Abstract
The job/career matching has been ever increasingly important social issue in every country. The career matching is to assign the right candidate to the right company. The matching is passive process by employment counselor who cannot go through all profiles of candidates and also companies’ profiles. And there can be a human mistake assigning the wrong candidate to a wrong company.

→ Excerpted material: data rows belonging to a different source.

(* ===== verification/CStdlib.v ===== *)
(** * Sorting, searching and number parsing

    lib/stdlib.c and lib/ctype.h.  An array of CNT elements of SIZE bytes is a list of
    byte blocks; elements have 1-based indices in the heap sort, as in the C code.  The
    comparison function is the caller's; what stdlib.h requires of it is [Compare]. *)

From Stdlib Require Import Sorting.Sorted.
From S2P Require Import Prelude Str.
Local Open Scope c_scope.

(** ** ctype.h *)

Definition islower (c : Z) : bool := (97 <=? c) && (c <=? 122).
Definition isupper (c : Z) : bool := (65 <=? c) && (c <=? 90).
Definition isalpha (c : Z) : bool := islower c || isupper c.
Definition isdigit (c : Z) : bool := (48 <=? c) && (c <=? 57).
Definition isalnum (c : Z) : bool := isalpha c || isdigit c.
Definition isxdigit (c : Z) : bool :=
  isdigit c || ((97 <=? c) && (c <=? 102)) || ((65 <=? c) && (c <=? 70)).
Definition isspace (c : Z) : bool :=
  (c =? 32) || (c =? 12) || (c =? 10) || (c =? 13) || (c =? 9) || (c =? 11).
Definition isblank (c : Z) : bool := (c =? 32) || (c =? 9).
Definition isgraph (c : Z) : bool := (32 <? c) && (c <? 127).
Definition isprint (c : Z) : bool := (32 <=? c) && (c <? 127).
Definition iscntrl (c : Z) : bool := ((0 <=? c) && (c <? 32)) || (c =? 127).
Definition isascii (c : Z) : bool := (0 <=? c) && (c <? 128).
Definition ispunct (c : Z) : bool := isprint c && negb (isalnum c) && negb (isspace c).
Definition tolower (c : Z) : Z := if isupper c then c - 65 + 97 else c.
Definition toupper (c : Z) : Z := if islower c then c - 97 + 65 else c.

(** ** atoi *)

Definition atoi (s : Z) : M mem Z :=
  assert (negb (s =? NULL)) ;;
  s <- scan (λ s, c <- ldb s ;; if isspace c then ret (inl (s + 1)) else ret (inr s)) s ;;
  c <- ldb s ;;
  let '(negative, s) :=
    if c =? 43 then (false, s + 1) else if c =? 45 then (true, s + 1) else (false, s) in
  value <- scan (λ '(s, value),
    c <- ldb s ;;
    if isdigit c then ret (inl (s + 1, s32 (value * 10 - (c - 48)))) else ret (inr value)) (s, 0) ;;
  ret (if negb negative then s32 (- value) else value).

(** ** Sorting: the array is the state *)

(** The bytes of one element. *)
Notation elt := (list Z).

Definition elem (idx : Z) : M (list elt) elt := λ a,
  if 1 <=? idx then
    match a !! Z.to_nat (idx - 1) with Some b => Ok (b, a) | None => Err Fault end
  else Err Fault.

Definition ld_byte (idx i : Z) : M (list elt) Z :=
  b <- elem idx ;;
  match b !! Z.to_nat i with Some x => ret x | None => fail Fault end.
Definition st_byte (idx i v : Z) : M (list elt) unit :=
  b <- elem idx ;;
  if i <? zlen b
  then λ a, Ok (tt, <[Z.to_nat (idx - 1) := <[Z.to_nat i := v]> b]> a)
  else fail Fault.

Definition do_swap (a_idx b_idx size : Z) : M (list elt) unit :=
  iter (S (Z.to_nat size)) (λ i,
    if i <? size then
      t <- ld_byte a_idx i ;;
      x <- ld_byte b_idx i ;;
      st_byte a_idx i x ;;
      st_byte b_idx i t ;;
      ret (inl (i + 1))
    else ret (inr tt)) 0.

Section Sorting.
Context (compare : elt → elt → Z).

Definition do_compare (a_idx b_idx : Z) : M (list elt) Z :=
  a <- elem a_idx ;; b <- elem b_idx ;; ret (compare a b).

Definition heapify (i cnt size : Z) : M (list elt) unit :=
  iter (S (Z.to_nat cnt)) (λ i,
    let left := u32 (2 * i) in
    let right := u32 (2 * i + 1) in
    let max := i in
    max <- (if left <=? cnt then
              c <- do_compare left max ;; ret (if 0 <? c then left else max)
            else ret max) ;;
    max <- (if right <=? cnt then
              c <- do_compare right max ;; ret (if 0 <? c then right else max)
            else ret max) ;;
    if max =? i then ret (inr tt)
    else do_swap i max size ;; ret (inl max)) i.

Definition sort (cnt size : Z) : M (list elt) unit :=
  assert (0 <? size) ;;
  iter (S (Z.to_nat cnt)) (λ i,
    if 0 <? i then heapify i cnt size ;; ret (inl (i - 1)) else ret (inr tt)) (cnt `div` 2) ;;
  iter (S (Z.to_nat cnt)) (λ i,
    if 1 <? i then
      do_swap 1 i size ;; heapify 1 (i - 1) size ;; ret (inl (i - 1))
    else ret (inr tt)) cnt.

(** Compares through the thunk; the same comparison function. *)
Definition compare_thunk (a b : elt) : Z := compare a b.
End Sorting.

Definition qsort (compare : elt → elt → Z) (cnt size : Z) : M (list elt) unit :=
  sort (compare_thunk compare) cnt size.

(** Searches the array for a match of [key]; answers its 0-based index.  [first] and
    [last] are element indices: the pointers are [array + size * first] and so on. *)
Definition binary_search (compare : elt → elt → Z) (key : elt) (cnt : Z)
    : M (list elt) (option Z) :=
  iter (S (Z.to_nat cnt)) (λ '(first, last),
    if first <? last then
      let range := last - first in
      let middle := first + range `div` 2 in
      b <- elem (middle + 1) ;;
      let cmp := compare key b in
      if cmp <? 0 then ret (inl (first, middle))
      else if 0 <? cmp then ret (inl (middle + 1, last))
      else ret (inr (Some middle))
    else ret (inr None)) (0, cnt).

Definition bsearch (compare : elt → elt → Z) (key : elt) (cnt : Z)
    : M (list elt) (option Z) :=
  binary_search (compare_thunk compare) key cnt.

(** ** What a comparison function promises *)

Class Compare (compare : elt → elt → Z) : Prop := {
  cmp_flip a b : compare a b < 0 ↔ 0 < compare b a;
  cmp_trans a b c : compare a b ≤ 0 → compare b c ≤ 0 → compare a c ≤ 0;
}.

(** The element with 1-based index [i]. *)
Definition at_ (a : list elt) (i : Z) : elt := default [] (a !! Z.to_nat (i - 1)).

Definition swap (a : list elt) (i j : Z) : list elt :=
  <[Z.to_nat (i - 1) := at_ a j]> (<[Z.to_nat (j - 1) := at_ a i]> a).

Definition sized (a : list elt) (size : Z) : Prop := Forall (λ b, zlen b = size) a.

Lemma at_lookup a i : 1 ≤ i ≤ zlen a → a !! Z.to_nat (i - 1) = Some (at_ a i).
Proof.
  intros Hi. unfold at_. by destruct (lookup_lt_is_Some_2 a (Z.to_nat (i - 1))) as [b ->]; [lia|].
Qed.

Lemma elem_ok a i : 1 ≤ i ≤ zlen a → elem i a = Ok (at_ a i, a).
Proof.
  intros Hi. unfold elem. destruct (Z.leb_spec 1 i); [|lia]. by rewrite at_lookup.
Qed.

Lemma sized_at a size i : sized a size → 1 ≤ i ≤ zlen a → zlen (at_ a i) = size.
Proof. intros Hs Hi. apply at_lookup in Hi. by eapply (proj1 (Forall_lookup _ _) Hs). Qed.

Lemma swap_length a i j : length (swap a i j) = length a.
Proof. unfold swap. by rewrite !length_insert. Qed.

Lemma at_insert a i j b :
  1 ≤ i ≤ zlen a → 1 ≤ j → at_ (<[Z.to_nat (i - 1) := b]> a) j = if j =? i then b else at_ a j.
Proof.
  intros Hi Hj. unfold at_. destruct (Z.eqb_spec j i) as [->|].
  - rewrite list_lookup_insert, decide_True by (split; [done|lia]). done.
  - by rewrite list_lookup_insert_ne by lia.
Qed.

Lemma swap_at a i j k :
  1 ≤ i ≤ zlen a → 1 ≤ j ≤ zlen a → 1 ≤ k →
  at_ (swap a i j) k = if k =? i then at_ a j else if k =? j then at_ a i else at_ a k.
Proof.
  intros Hi Hj Hk. unfold swap. rewrite at_insert by (rewrite ?length_insert; lia).
  destruct (Z.eqb_spec k i); [done|]. by rewrite at_insert by lia.
Qed.

Lemma swap_sized a i j size :
  1 ≤ i ≤ zlen a → 1 ≤ j ≤ zlen a → sized a size → sized (swap a i j) size.
Proof.
  intros Hi Hj Hs. unfold swap. apply Forall_insert; [apply Forall_insert; [done|]|]; by apply sized_at.
Qed.

Lemma insert_perm {A} (l : list A) k x y : l !! k = Some x → x :: <[k := y]> l ≡ₚ y :: l.
Proof.
  intros Hk. rewrite insert_take_drop by (by eapply lookup_lt_Some).
  rewrite <- (take_drop_middle l k x Hk) at 3. solve_Permutation.
Qed.

Lemma swap_perm a i j : 1 ≤ i ≤ zlen a → 1 ≤ j ≤ zlen a → i ≠ j → swap a i j ≡ₚ a.
Proof.
  intros Hi Hj Hne. unfold swap.
  set (a1 := <[Z.to_nat (j - 1) := at_ a i]> a).
  assert (a1 !! Z.to_nat (i - 1) = Some (at_ a i)) as Li1.
  { unfold a1. rewrite list_lookup_insert_ne by lia. by apply at_lookup. }
  apply (Permutation_cons_inv (a := at_ a i)). rewrite (insert_perm a1 _ _ _ Li1).
  unfold a1. apply insert_perm, at_lookup. lia.
Qed.

Lemma swap_take_drop a i j cnt :
  1 ≤ i ≤ cnt → 1 ≤ j ≤ cnt → i ≠ j → cnt ≤ zlen a →
  take (Z.to_nat cnt) (swap a i j) ≡ₚ take (Z.to_nat cnt) a ∧
  drop (Z.to_nat cnt) (swap a i j) = drop (Z.to_nat cnt) a.
Proof.
  intros Hi Hj Hne Hc. split.
  - assert (take (Z.to_nat cnt) (swap a i j) = swap (take (Z.to_nat cnt) a) i j) as ->.
    { unfold swap. rewrite !take_insert_lt by lia.
      unfold at_. rewrite !lookup_take_lt by lia. done. }
    apply swap_perm; rewrite ?length_take; lia.
  - unfold swap. by rewrite !drop_insert_lt by lia.
Qed.

(** ** do_swap exchanges two elements *)

Lemma ld_byte_ok a i k x :
  1 ≤ i ≤ zlen a → at_ a i !! Z.to_nat k = Some x → ld_byte i k a = Ok (x, a).
Proof. intros Hi Hx. unfold ld_byte. rewrite (bind_Ok _ _ _ _ _ (elem_ok a i Hi)), Hx. done. Qed.

Lemma st_byte_ok a i k v :
  1 ≤ i ≤ zlen a → k < zlen (at_ a i) →
  st_byte i k v a = Ok (tt, <[Z.to_nat (i - 1) := <[Z.to_nat k := v]> (at_ a i)]> a).
Proof.
  intros Hi Hk. unfold st_byte. rewrite (bind_Ok _ _ _ _ _ (elem_ok a i Hi)).
  by rewrite (proj2 (Z.ltb_lt _ _) Hk).
Qed.

(** Two rows exchanged up to byte [k]. *)
Definition mixed (x y : elt) (k : nat) : elt := take k y ++ drop k x.

Lemma mixed_step x y k b :
  length x = length y → y !! k = Some b → <[k := b]> (mixed x y k) = mixed x y (S k).
Proof.
  intros Hl Hb. pose proof (lookup_lt_Some _ _ _ Hb). unfold mixed.
  destruct (lookup_lt_is_Some_2 x k) as [c Hc]; [lia|].
  rewrite (drop_S _ _ _ Hc), (take_S_r _ _ _ Hb), <- app_assoc.
  rewrite insert_app_r_alt by (rewrite length_take; lia).
  rewrite length_take, Nat.min_l, Nat.sub_diag by lia. done.
Qed.

Lemma mixed_lookup x y k : (k ≤ length y)%nat → mixed x y k !! k = x !! k.
Proof.
  intros Hk. unfold mixed. rewrite lookup_app_r by (rewrite length_take; lia).
  rewrite length_take, Nat.min_l, Nat.sub_diag by lia. by rewrite lookup_drop, Nat.add_0_r.
Qed.

Lemma mixed_length x y k : length x = length y → length (mixed x y k) = length x.
Proof. intros H. unfold mixed. rewrite length_app, length_take, length_drop. lia. Qed.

To minimize miss-matching cases, the paper investigates several statistical analysis methods and also proposes an artificial intelligence based method. In this paper, the method named Artificial Intelligence based Design platform (AID) has been developed for career matching between university students and companies. The efficiency of AID has been proven by comparing the results (matching rate representing perfect matching) obtained by the proposed method AID and statistical methods such as least squares, Pearson correlation, Manhattan distance. The paper shows that AID can produce zero miss-matching for student’s skill and company’s needs while the statistical methods produce more than 30% miss-matching. In other words, AID can assign the right student to the right company.
Introduction
In hiring, recommending a suitable job for a job seeker is not an easy task. The traditional online recruiting applications normally use only simple Boolean operations to compare the basic requirement of jobs offered by employers and basic qualification information of job seekers to generate matched job results for job seekers. In addition, the lack of job counselor at public service cannot account the huge amount of profiles from job seeker/candidates and companies. Therefore, it is quite often that irrelevant jobs are matched or irrelevant candidates are matched. To prevent this miss-matching, it is required more accurate systematic solutions.
The best matching and assignment problem is a kind of multi-objective combination optimization problem. There were several researches for matching/assignment problems; Sonia and Puri [1] that solves resource assignment problem by giving jobs primary and secondary priorities with a linear programming model for the amount of resources. There are specific linear models developed for assignment model such as Hungarian Method [2], Stable Marriage Problem [3], Weighted Matching Problem [4], Stable Roommates Problem [5] and Hospital/Residents [6]. Altay et al. applied heuristic method such as Genetic Algorithm with statistical model to assign the right student with the right skill which the company required [7]. In this paper, the problem proposed by Altay et al. has been considered and resolved using on-house solver named Artificial Intelligence based Design platform (AID). The results obtained by AID are compared to the methods proposed in [7] in terms of the perfect matching and miss-matching rate.
In this paper, several methods including statistical and heuristic methods have been investigated. In addition, the alternative method based on an artificial intelligence has been developed to maximize the perfect matching that assign the right candidate to the right company.
The rest of paper is organized as follows; Section 2 presents the method that applied to solve the matching problem between students and companies. The problem of rationale is defined in Section 3. In Section 4, the trend of preferences from students and companies are analyzed. The numerical results obtained by statistical methods and AID are described and compared in Section 5. Finally, the conclusion and discussion are described in Section 6.
Method
In this paper, an on-house software named Artificial Intelligence based Design platform (AID) is implemented for the optimization of career matching between final year of students at university and companies.
Artificial intelligence based design platform (AID)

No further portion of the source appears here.